(* ===== verification/RepoProperties.v ===== *)
(** * A small database for the examples

    A concrete collation, and a run of the operations from the empty database: two
    accounts (1 and 2), a video of the first, a like, a comment and a follow of the second,
    two notifications, an exposure and a playback report. The theorems of the development
    are applied to it. *)
From S2P Require Import Prelude.
From S2P Require Import GoStd.
From S2P Require InteractionDomain.
From S2P Require RelationDomain.
From S2P Require VideoDomain.
From S2P Require MessageDomain.
From S2P Require ExposureDomain.
From S2P Require PlaybackDomain.
From S2P Require AccountDomain.
From S2P Require Import FeedDomain.
From S2P Require RecommendationDomain.
From S2P Require Import Errors.
From S2P Require Import Models.
From S2P Require Import Redis.
From S2P Require Import Store.
From S2P Require Import Paging.
From S2P Require InteractionRepo.
From S2P Require RelationRepo.
From S2P Require MessageRepo.
From S2P Require VideoRepo.
From S2P Require FeedRepo.
From S2P Require ExposureRepo.
From S2P Require PlaybackRepo.
From S2P Require AccountRepo.
From S2P Require Import System.

(** A collation that ignores the case of ASCII letters, as MySQL's does. *)
#[export] Instance case_insensitive : Collation := {| collate := ToLower |}.

#[export] Instance case_insensitive_laws : CollationLaws.
Proof. split. by vm_compute. Qed.

(** Calls take a second each way; none fails. *)
Definition calm : Env := mkEnv [] (repeat (10 ^ 9)%N 64) (63000000000 * second) ["e1"; "e2"; "e3"]%string.

Definition user (name : string) : AccountDomain.User :=
  AccountDomain.RestoreUser 0 name "hash" name "" "" 1 "user".

Definition value {A E} (d : A) (r : E + A) : A := match r with inr a => a | inl _ => d end.

Definition no_video : VideoDomain.Video :=
  VideoDomain.RestoreVideo 0 0 "" "" "" "" 0 0 0 0 None 0 0 "".
Definition a_video : VideoDomain.Video :=
  value no_video (VideoDomain.NewPublished (63000000000 * second) 1 "first" "" "m.mp4" "c.jpg" "vk").

Definition no_comment : InteractionDomain.Comment :=
  InteractionDomain.RestoreComment 0 0 0 "" "" "" 0 "" 0 0.
Definition a_comment : InteractionDomain.Comment :=
  value no_comment (InteractionDomain.NewComment 1 2 "nice" "ck").

Definition no_message : MessageDomain.Message :=
  MessageDomain.RestoreMessage 0 0 "" "" "" "" false 0 None.
Definition a_message (event : string) : MessageDomain.Message :=
  value no_message (MessageDomain.NewMessage 1 "like" "title" "content" event).

Definition no_event : ExposureDomain.ViewEvent :=
  ExposureDomain.RestoreViewEvent 0 0 0 "" "" "" 0 false 0.
Definition an_event : ExposureDomain.ViewEvent :=
  value no_event (ExposureDomain.NewViewEvent 2 1 "feed" "r1" "exposed" 0 false).

Definition no_report : PlaybackDomain.QoSReport :=
  PlaybackDomain.RestoreQoSReport 0 0 0 None 0 0 "" 0.
Definition a_report : PlaybackDomain.QoSReport :=
  value no_report (PlaybackDomain.NewQoSReport 2 1 (Some 120) 0 5000 "qk").

Definition w0 : World := mkWorld no_tables ∅ no_redis [] calm new_process ∅.
Definition w1 : World := after (AccountRepo.Save (user "ann")) w0.
Definition w2 : World := after (AccountRepo.Save (user "bob")) w1.
Definition w3 : World := after (VideoRepo.Save a_video) w2.
Definition w4 : World := after (InteractionRepo.SetAction 2 1 "LIKE" true "k1") w3.
Definition w5 : World := after (InteractionRepo.CreateComment a_comment) w4.
Definition w6 : World := after (RelationRepo.SetFollow 2 1 true "f1") w5.
Definition w7 : World := after (MessageRepo.Create (a_message "ev1") "mk1") w6.
Definition w8 : World := after (MessageRepo.Create (a_message "ev2") "mk2") w7.
Definition w9 : World := after (ExposureRepo.SaveViewEvent an_event) w8.
Definition w10 : World := after (PlaybackRepo.CreateQoSReport a_report) w9.

Lemma w10_reachable : reachable w10.
Proof.
  apply (reachable_step w9); [|apply step_plain, step_CreateQoSReport].
  apply (reachable_step w8); [|apply step_plain, step_SaveViewEvent].
  apply (reachable_step w7); [|apply step_plain, step_CreateMessage].
  apply (reachable_step w6); [|apply step_plain, step_CreateMessage].
  apply (reachable_step w5); [|apply step_plain, step_SetFollow].
  apply (reachable_step w4).
  2: { apply step_plain, (step_CreateComment w4 1 2 "nice" "ck"). by vm_compute. }
  apply (reachable_step w3); [|apply step_plain, step_SetAction].
  apply (reachable_step w2).
  2: { apply step_plain, (step_SaveVideo w2 (63000000000 * second) 1 "first" "" "m.mp4" "c.jpg" "vk"). by vm_compute. }
  apply (reachable_step w1); [|apply step_plain, step_SaveAccount].
  apply (reachable_step w0); [|apply step_plain, step_SaveAccount].
  apply reachable_init.
Qed.

Example w10_tables :
  (size (account (db w10)), size (video (db w10)), size (interaction_action (db w10)),
   size (interaction_comment (db w10)), size (user_follow (db w10)), size (user_message (db w10)),
   size (exposures (db w10)), size (playback_qos_log (db w10))) = (2, 1, 1, 1, 1, 2, 1, 1)%nat.
Proof. by vm_compute. Qed.

(** The counters of the video: one like, one comment. *)
Definition w10_stat : VideoStatModel :=
  Eval vm_compute in default (mkVideoStatModel 0 0 0 0 0 0) (video_stat (db w10) !! 1).

Lemma w10_stat_stored : video_stat (db w10) !! 1 = Some w10_stat.
Proof. vm_compute. reflexivity. Qed.

Definition w10_comment : CommentModel :=
  Eval vm_compute in default (mkCommentModel 0 0 0 "" 0 None 0 0) (interaction_comment (db w10) !! 1).

Lemma w10_comment_stored : interaction_comment (db w10) !! 1 = Some w10_comment.
Proof. vm_compute. reflexivity. Qed.

Definition second_comment : InteractionDomain.Comment :=
  value no_comment (InteractionDomain.NewComment 1 2 "again" "ck2").

Lemma second_comment_made : InteractionDomain.NewComment 1 2 "again" "ck2" = inr second_comment.
Proof. vm_compute. reflexivity. Qed.

(** From here on the example world is computed by [vm_compute] only. *)
#[global] Opaque w10 second_comment.

(** * What the repositories guarantee

    The properties of the persistence layer, in every reachable world, whatever database
    calls fail. A [wp] about an operation speaks of both of its outcomes. *)

Section RepoProperties.
Context `{Collation, !CollationLaws}.

(** ** Data integrity *)

(** C1: whatever sequence of writes, failures and retries led to the stored data, every
    counter the application shows equals the number of rows it stands for: likes,
    favourites and comments of a video, followings and followers of a user, exposures of
    a video to a user. *)
Theorem counters_are_true w :
  reachable w ->
  (forall v s, video_stat (db w) !! v = Some s ->
     let actions t := map_count (InteractionRepo.active_action v t) (interaction_action (db w)) in
     sm_LikeCount s = actions InteractionDomain.ActionTypeLike /\
     sm_FavoriteCount s = actions InteractionDomain.ActionTypeFavorite /\
     sm_CommentCount s = map_count (InteractionRepo.normal_comment v) (interaction_comment (db w))) /\
  (forall u, RelationRepo.counts_of (user_relation_stat (db w)) u
             = (map_count (RelationRepo.follows u) (user_follow (db w)),
                map_count (RelationRepo.followed u) (user_follow (db w)))) /\
  (forall u v, ExposureRepo.exposure_count (db w) u v
               = map_count (ExposureRepo.exposed u v) (video_view_events (db w))).
Proof.
  intros Hi%reachable_ok. split_and!.
  - intros v s Hs. rewrite (InteractionRepo.ck_stat_key w (in_counters w Hi) _ _ Hs).
    by apply (InteractionRepo.ck_stat w (in_counters w Hi) v).
  - apply (RelationRepo.rk_counts _ (in_relation w Hi)).
  - apply (ExposureRepo.xk_count _ (in_exposures w Hi)).
Qed.

(** ** Likes and favourites *)

(** C7: a successful [SetAction] returns the true number of active likes (favourites) of
    the video after it, and by how much it moved; the user's row ends in the requested
    state unless the same idempotency key was used last; no other row changes. A failed one
    changes nothing, and fails for a missing video or a driver error only. *)
Theorem SetAction_effect w u v T t active key :
  reachable w -> InteractionDomain.NormalizeActionType T = inr t ->
  let k := (u, v, collate t) in
  let count d := map_count (InteractionRepo.active_action v t) (interaction_action d) in
  wp (InteractionRepo.SetAction u v T active key)
    (fun '(action, n, delta) w' =>
       n = count (db w') /\ delta = count (db w') - count (db w) /\
       (InteractionRepo.action_replayed (db w) k (TrimSpace key) /\ db w' = db w \/
        InteractionRepo.was_active (db w') k = active) /\
       (exists row, interaction_action (db w') !! k = Some row /\ action = InteractionRepo.restoreAction row) /\
       forall k', k' <> k -> interaction_action (db w') !! k' = interaction_action (db w) !! k')
    (fun err w' => db w' = db w /\
       (err = EInteraction InteractionDomain.ErrVideoNotFound \/ exists text, err = EDriver text)) w.
Proof.
  intros Hw HT k count. pose proof (reachable_ok _ Hw) as Hi.
  eapply wp_mono; [apply wp_reachable; [exact Hw|apply step_plain, step_SetAction|]|..].
  - apply InteractionRepo.wp_SetAction; [apply Hi|exact HT].
  - intros [[a n] delta] w' [[Hspec _] Hi'%reachable_ok].
    eapply InteractionRepo.set_action_effect; [apply Hi|apply Hi'| |exact Hspec].
    by eapply InteractionDomain.NormalizeActionType_cases.
  - by intros err w' [[He _] _].
Qed.

(** A repeated [SetAction] with the same key answers what the first one answered and
    changes nothing, even when it asks for the opposite state. *)
Theorem SetAction_retry w u v T t active active' key :
  reachable w -> InteractionDomain.NormalizeActionType T = inr t -> TrimSpace key <> ""%string ->
  wp (InteractionRepo.SetAction u v T active key)
    (fun r w' => wp (InteractionRepo.SetAction u v T active' key)
       (fun r' w'' => r' = (r.1, 0) /\ db w'' = db w') (fun _ w'' => db w'' = db w') w')
    (fun _ w' => db w' = db w) w.
Proof.
  intros Hw HT Hkey. pose proof (reachable_ok _ Hw) as Hi.
  eapply wp_mono; [apply wp_reachable; [exact Hw|apply step_plain, step_SetAction|]|..].
  - apply InteractionRepo.wp_SetAction; [apply Hi|exact HT].
  - intros [[a n] delta] w' [[Hspec _] Hi'%reachable_ok].
    eapply wp_mono; [apply InteractionRepo.wp_SetAction; [apply Hi'|exact HT]|..].
    + intros [[a' n'] delta'] w'' [Hspec' _]. simpl in *.
      eapply InteractionRepo.set_action_again in Hspec' as (-> & -> & -> & ->);
        [done|exact Hkey|apply TrimSpace_trimmed|exact Hspec].
    + by intros err w'' [[? _] _].
  - by intros err w' [[[? _] _] _].
Qed.

(** ** Comments *)

(** C9: a successful [CreateComment] either stores exactly one new row, with the trimmed
    content, user and video of the request, or finds the comment stored earlier under the
    same user and key; the count it returns is the true number of comments. A failed one
    changes nothing, unless the failure comes after the COMMIT: then the comment is stored
    as if it had succeeded. *)
Theorem CreateComment_effect w v u content key c :
  reachable w -> InteractionDomain.NewComment v u content key = inr c ->
  let stored row d := InteractionRepo.comment_matches c row /\
    interaction_comment (db w) !! cm_ID row = None /\
    interaction_comment d = <[cm_ID row := row]> (interaction_comment (db w)) in
  wp (InteractionRepo.CreateComment c)
    (fun '(created, n, delta) w' =>
       exists row, InteractionRepo.comment_stored (db w') row created n /\
         (delta = 1 /\ stored row (db w') \/
          delta = 0 /\ db w' = db w /\ InteractionRepo.comment_key_is u (TrimSpace key) row = true))
    (fun err w' => db w' = db w \/ exists row, stored row (db w')) w.
Proof.
  intros Hw Hc stored. pose proof (reachable_ok _ Hw) as Hi.
  pose proof (InteractionDomain.NewComment_ok _ _ _ _ _ Hc) as Hcok.
  pose proof (InteractionDomain.NewComment_fields _ _ _ _ _ Hc) as (Hv & Hu & Hk).
  eapply wp_mono; [apply wp_reachable; [exact Hw|by eapply step_plain, step_CreateComment|]|..].
  - apply InteractionRepo.wp_CreateComment, Hi.
  - intros [[a n] delta] w' [Hspec Hi'%reachable_ok]. simpl in *.
    apply InteractionRepo.create_comment_effect in Hspec as (row & Hst & Hcase); [|apply Hi|apply Hi'].
    exists row. split; [done|]. destruct Hcase as [(-> & Hm & Hn & Hins)|(-> & Hdb & Hkey)]; [by left|right].
    by rewrite (InteractionDomain.ok_key_trimmed _ Hcok), Hu, Hk in Hkey.
  - intros err w' [[[Hdb _]|(row & n & Hcr & Hcnt & _)] Hi'%reachable_ok]; [by left|right].
    exists row. apply InteractionRepo.comment_counted_stored in Hcnt as [Hins _]; [|apply Hi'].
    destruct Hcr. by repeat split.
Qed.

(** A client that repeats [CreateComment] with its idempotency key gets the comment it
    created and the same count, and nothing is stored or counted twice. *)
Theorem CreateComment_retry w v u content key c :
  reachable w -> InteractionDomain.NewComment v u content key = inr c -> TrimSpace key <> ""%string ->
  wp (InteractionRepo.CreateComment c)
    (fun r w' => wp (InteractionRepo.CreateComment c)
       (fun r' w'' => r' = (r.1, 0) /\ db w'' = db w') (fun _ w'' => db w'' = db w') w')
    (fun _ w' => True) w.
Proof.
  intros Hw Hc Hkey. pose proof (reachable_ok _ Hw) as Hi.
  pose proof (InteractionDomain.NewComment_ok _ _ _ _ _ Hc) as Hcok.
  assert (InteractionDomain.c_IdempotencyKey c <> ""%string) as Hne.
  { pose proof (InteractionDomain.NewComment_fields _ _ _ _ _ Hc) as (_ & _ & Hk). by rewrite Hk. }
  eapply wp_mono; [apply wp_reachable; [exact Hw|by eapply step_plain, step_CreateComment|]|..].
  - apply InteractionRepo.wp_CreateComment, Hi.
  - intros [[a n] delta] w' [Hspec Hi'%reachable_ok].
    eapply wp_mono; [apply InteractionRepo.wp_CreateComment, Hi'|..].
    + intros [[a' n'] delta'] w'' Hspec'. simpl in *.
      eapply InteractionRepo.create_comment_again in Hspec' as (-> & -> & -> & ->);
        [done|apply Hi|apply Hi'|done|apply Hcok|exact Hspec].
    + intros err w'' [[Hdb _]|(row & n' & Hcr)]; [done|].
      apply InteractionRepo.comment_key_stored in Hspec as (row' & (Hrow & _) & Hk);
        [|apply Hi|apply Hi'|exact Hne|apply Hcok].
      by eapply InteractionRepo.comment_claimed in Hcr; [|exact Hne|apply Hcok|exact Hrow|exact Hk].
  - done.
Qed.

################

> _Task objective_
Send back an exact copy of only the lines from the line with "Definition an_event : ExposureDomain.ViewEvent" up to and including the line with "(size (account (db" in the data above.

> _Solution to the problem_
Definition an_event : ExposureDomain.ViewEvent :=
  value no_event (ExposureDomain.NewViewEvent 2 1 "feed" "r1" "exposed" 0 false).

Definition no_report : PlaybackDomain.QoSReport :=
  PlaybackDomain.RestoreQoSReport 0 0 0 None 0 0 "" 0.
Definition a_report : PlaybackDomain.QoSReport :=
  value no_report (PlaybackDomain.NewQoSReport 2 1 (Some 120) 0 5000 "qk").

Definition w0 : World := mkWorld no_tables ∅ no_redis [] calm new_process ∅.
Definition w1 : World := after (AccountRepo.Save (user "ann")) w0.
Definition w2 : World := after (AccountRepo.Save (user "bob")) w1.
Definition w3 : World := after (VideoRepo.Save a_video) w2.
Definition w4 : World := after (InteractionRepo.SetAction 2 1 "LIKE" true "k1") w3.
Definition w5 : World := after (InteractionRepo.CreateComment a_comment) w4.
Definition w6 : World := after (RelationRepo.SetFollow 2 1 true "f1") w5.
Definition w7 : World := after (MessageRepo.Create (a_message "ev1") "mk1") w6.
Definition w8 : World := after (MessageRepo.Create (a_message "ev2") "mk2") w7.
Definition w9 : World := after (ExposureRepo.SaveViewEvent an_event) w8.
Definition w10 : World := after (PlaybackRepo.CreateQoSReport a_report) w9.

Lemma w10_reachable : reachable w10.
Proof.
  apply (reachable_step w9); [|apply step_plain, step_CreateQoSReport].
  apply (reachable_step w8); [|apply step_plain, step_SaveViewEvent].
  apply (reachable_step w7); [|apply step_plain, step_CreateMessage].
  apply (reachable_step w6); [|apply step_plain, step_CreateMessage].
  apply (reachable_step w5); [|apply step_plain, step_SetFollow].
  apply (reachable_step w4).
  2: { apply step_plain, (step_CreateComment w4 1 2 "nice" "ck"). by vm_compute. }
  apply (reachable_step w3); [|apply step_plain, step_SetAction].
  apply (reachable_step w2).
  2: { apply step_plain, (step_SaveVideo w2 (63000000000 * second) 1 "first" "" "m.mp4" "c.jpg" "vk"). by vm_compute. }
  apply (reachable_step w1); [|apply step_plain, step_SaveAccount].
  apply (reachable_step w0); [|apply step_plain, step_SaveAccount].
  apply reachable_init.
Qed.

Example w10_tables :
  (size (account (db w10)), size (video (db w10)), size (interaction_action (db w10)),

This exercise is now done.